Nineteen counties did not record any new deaths in August. Fifteen of those counties had previously recorded deaths: Bradford, Carbon, Clinton, Columbia, Elk, Fulton, Greene, Jefferson, Juniata, Mifflin, Perry, Pike, Snyder, Warren, and Wyoming. Four of those counties have not yet reported any deaths: Cameron, Forest, Potter, and Sullivan.
Twenty-five counties reported three or fewer deaths in July: Adams (3), Armstrong (3), Bedford (1), Butler (3), Cambria (2), Centre (1), Clarion (1), Clearfield (1), Crawford (1), Cumberland (2), Fayette (2), Franklin (1), Huntingdon (1), Lackawanna (2), Lebanon (3), Lycoming (3), McKean (1), Montour (2), Schuylkill (2), Somerset (1), Susquehanna (2), Tioga (1), Venango (1), Wayne (2), and Westmoreland (3). Two of those counties — Clearfield and Venango — reported their first coronavirus deaths since the start of the pandemic.
Twelve counties reported four to ten deaths: Beaver (7), Blair (8), Bucks (7), Chester (9), Dauphin (8), Indiana (4), Lawrence (6), Lehigh (8), Luzerne (5), Mercer (4), Monroe (4), and Union (4).
Five counties reported 11 to 20 deaths: Berks (17), Erie (19), Montgomery (13), Northampton (11), and Washington (16).
And six counties reported more than 20 deaths: Allegheny (80), Delaware (37), Lancaster (25), Northumberland (25), Philadelphia (87), and York (35). Of these six, Philadelphia maintains the highest total deaths (1,786), followed by Montgomery (863), Delaware (724), and Bucks (586). No other counties have yet reached 500 total deaths since the state began taking these records in March.

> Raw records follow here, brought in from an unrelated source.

(** * unsloth/models/rl.py: the TRL trainer patcher

    A shallow embedding of [unsloth/models/rl.py].  The module rewrites the
    trainer and config classes of the TRL library: it reads a constructor's
    signature, builds the text of a subclass from a template, rewrites
    method sources with [str.replace] and [re.sub], has the text compiled
    into a module and rebinds the library's names to the new classes.

    Python text is [string]; [inspect] results are records; the attribute
    tables of [trl], [trl.trainer] and its submodules are finite maps;
    a call that may raise returns an outcome with a [Raised] case. *)

From Stdlib Require Import Ascii ZArith Lia Bool.
From stdpp Require Import base gmap strings list pretty.

(** ** Python text primitives *)

Module Py.

(** The newline, quote and backslash characters of Python literals. *)
Definition nl : string := String "010"%char EmptyString.
Definition dq : string := String "034"%char EmptyString.
Definition bs : string := String "092"%char EmptyString.

(** [' ' * n] *)
Fixpoint spaces (n : nat) : string :=
  match n with
  | O => EmptyString
  | S k => String " "%char (spaces k)
  end.

(** [s.startswith(p)] *)
Definition startswith (s p : string) : bool := String.prefix p s.

(** [sub in s] *)
Fixpoint contains (sub s : string) : bool :=
  String.prefix sub s ||
  match s with
  | EmptyString => false
  | String _ s' => contains sub s'
  end.
(** Neither [update] nor a soft delete checks that the record exists.  On
    a key that is not in the table, an update that succeeds creates a
    record that holds the key, [updated_at] and the supplied fields and
    nothing else (so no [created_at] unless it was supplied), and a soft
    delete that succeeds creates a record that holds the key and
    [deleted_at] only. *)
Theorem writes_create_missing (w w1 : world) (k : pystr) (d : item) :
  tbl w !! k = None ->
  let now := isoformat (clock w (ticks w)) in
  (forall kwargs, update k kwargs w = (Ok (Success d), w1) ->
     tbl w1 !! k = Some d /\
     d !! "pk"%string = Some (PStr k) /\
     d !! "updated_at"%string = Some (PStr now) /\
     (forall a, a <> "pk"%string -> a <> "updated_at"%string ->
        (forall v, (a, v) ∈ kwargs -> v = PNone) -> d !! a = None)) /\
  (delete k true w = (Ok (Success d), w1) ->
     tbl w1 !! k = Some d /\
     d = <["deleted_at"%string := PStr now]> {[ "pk"%string := PStr k ]}).
Proof.
  intros Hk now. split.
  - intros kwargs Hu. rewrite update_run in Hu.
    destruct (keyword_error _ _ _ _) as [e|]; [discriminate|].
    destruct (update_body "pk" k kwargs w) as [[d'|e] w'] eqn:Hb; simplify_eq/=.
    apply update_body_inv in Hb as (Hnd & Hkey & Hd & Hw1).
    rewrite Hk in Hd. cbn [default] in Hd. fold now in Hd, Hnd, Hkey.
    split; [rewrite Hw1; apply lookup_insert_eq|]. split; [|split].
    + rewrite Hd, apply_sets_notin by exact Hkey. apply lookup_singleton_eq.
    + rewrite Hd. apply apply_sets_in; [exact Hnd|]. left.
    + intros a Hpk Hup Hnone. rewrite Hd, apply_sets_notin.
      * apply lookup_singleton_ne. congruence.
      * intros Hin. apply elem_of_cons in Hin as [Hin|Hin]; [exact (Hup Hin)|].
        apply list_elem_of_fmap in Hin as [[a' v] [-> Hin]]. cbn [fst] in *.
        apply written_in in Hin as (Hin & _ & Hv). exact (Hv (Hnone v Hin)).
  - intros Hd. rewrite soft_delete_run in Hd. cbv zeta in Hd.
    destruct (fault w (calls w)); simplify_eq/=.
    rewrite Hk. cbn [default]. split; [apply lookup_insert_eq|reflexivity].
Qed.
End StoreWrites.

Lemma read_after_create_witness :
  DynamoDBModel.create lunch empty_world = (Ok (Success lunch_item), lunch_world) /\
  fault lunch_world (calls lunch_world) = None /\
  fst (DynamoDBModel.read (DynamoDBModel.pk lunch) lunch_world) = Ok (Success lunch_item).
Proof.
  assert (H1 : DynamoDBModel.create lunch empty_world
               = (Ok (Success lunch_item), lunch_world)) by (vm_compute; reflexivity).
  assert (H2 : fault lunch_world (calls lunch_world) = None) by (vm_compute; reflexivity).
  split; [exact H1|]. split; [exact H2|].
  exact (proj1 (read_after_create _ _ _ _ H1 H2)).
Defined.

Lemma read_missing_and_deleted_witness :
  fault lunch_world (calls lunch_world) = None /\
  tbl lunch_world !! u "nobody" = None /\
  fst (DynamoDBModel.read (u "nobody") lunch_world) = Ok (Failure (u "Item not found")).
Proof.
  assert (H1 : fault lunch_world (calls lunch_world) = None) by (vm_compute; reflexivity).
  assert (H2 : tbl lunch_world !! u "nobody" = None) by (vm_compute; reflexivity).
  split; [exact H1|]. split; [exact H2|].
  exact (proj1 (read_missing_and_deleted lunch_world (u "nobody") H1) H2).
Defined.

Lemma hard_delete_removes_witness :
  fault lunch_world (calls lunch_world) = None /\
  exists w1,
    DynamoDBModel.delete (DynamoDBModel.pk lunch) false lunch_world
      = (Ok (Success {[ "pk"%string := PStr (DynamoDBModel.pk lunch) ]}), w1) /\
    tbl w1 !! DynamoDBModel.pk lunch = None.
Proof.
  assert (H1 : fault lunch_world (calls lunch_world) = None) by (vm_compute; reflexivity).
  split; [exact H1|].
  destruct (hard_delete_removes lunch_world (DynamoDBModel.pk lunch) H1)
    as (w1 & Hrun & Hgone & _).
  exists w1. split; assumption.
Defined.

(** The update of [example_usage.py] on the example record. *)
Definition lunch_updated : item :=
  match fst (DynamoDBModel.update (DynamoDBModel.pk lunch) lunch_kwargs lunch_world) with
  | Ok (Success d) => d
  | _ => ∅
  end.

For comparison, the most recent public PA death statistics — from the year 2018 — marks the state’s top causes of death as heart disease (32,713 deaths for the year, an average of 2,726 per month), cancer/malignant neoplasms (27,995 deaths for the year, an average of 2,332 per month), and nontransport accidents (7,207 for the year, an average of 600 per month). [These data were provided by the Pennsylvania Department of Health. The Department specifically disclaims responsibility for any analyses, interpretations, or conclusions.]
These figures reveal a key metric in the ongoing debate over the state’s lockdown measures. As testing became more widely available, confirmed cases began to rise in mid-June but have slowly trended downward since the last week of July. The number of PA hospitalizations bottomed out in mid-July, slowly rose until the end of the month, then dropped quickly — reportedly due to a change in the federal government’s reporting process.
Governor Tom Wolf extended the state’s disaster declaration for another 90 days on Tuesday. He faces strong opposition from the state’s Republican lawmakers, as reported by PennLive:
The governor’s extension of the disaster declaration drew a harsh response from House GOP spokesman Jason Gottesman particularly in light of the governor’s plea on Tuesday to the Legislature to quickly pass legislation to protect Pennsylvanians from eviction from their homes now that his eviction moratorium has expired.
“Governor Wolf has ignored the law and acted by fiat for the last six months. It is curious now that he is searching for the limits of his authority as an excuse to pass the buck to the General Assembly over the crisis he created for both property owners and renters,” Gottesman said in a statement.
“Instead of telling the General Assembly how to do its job and what bills to pass, Governor Wolf should instead work with us to reopen Pennsylvania’s economy, get those struggling to pay their bills back to work safely, and restore some sense of normalcy to the people of the Commonwealth.”
At the end of June, a public opinion poll showed Wolf’s approval rating at 49%, down from 68% in April. The governor took flak from critics earlier that month for joining a Black Lives Matter protest after calling business owners “cowardly” and “selfish” for defying his lockdown orders.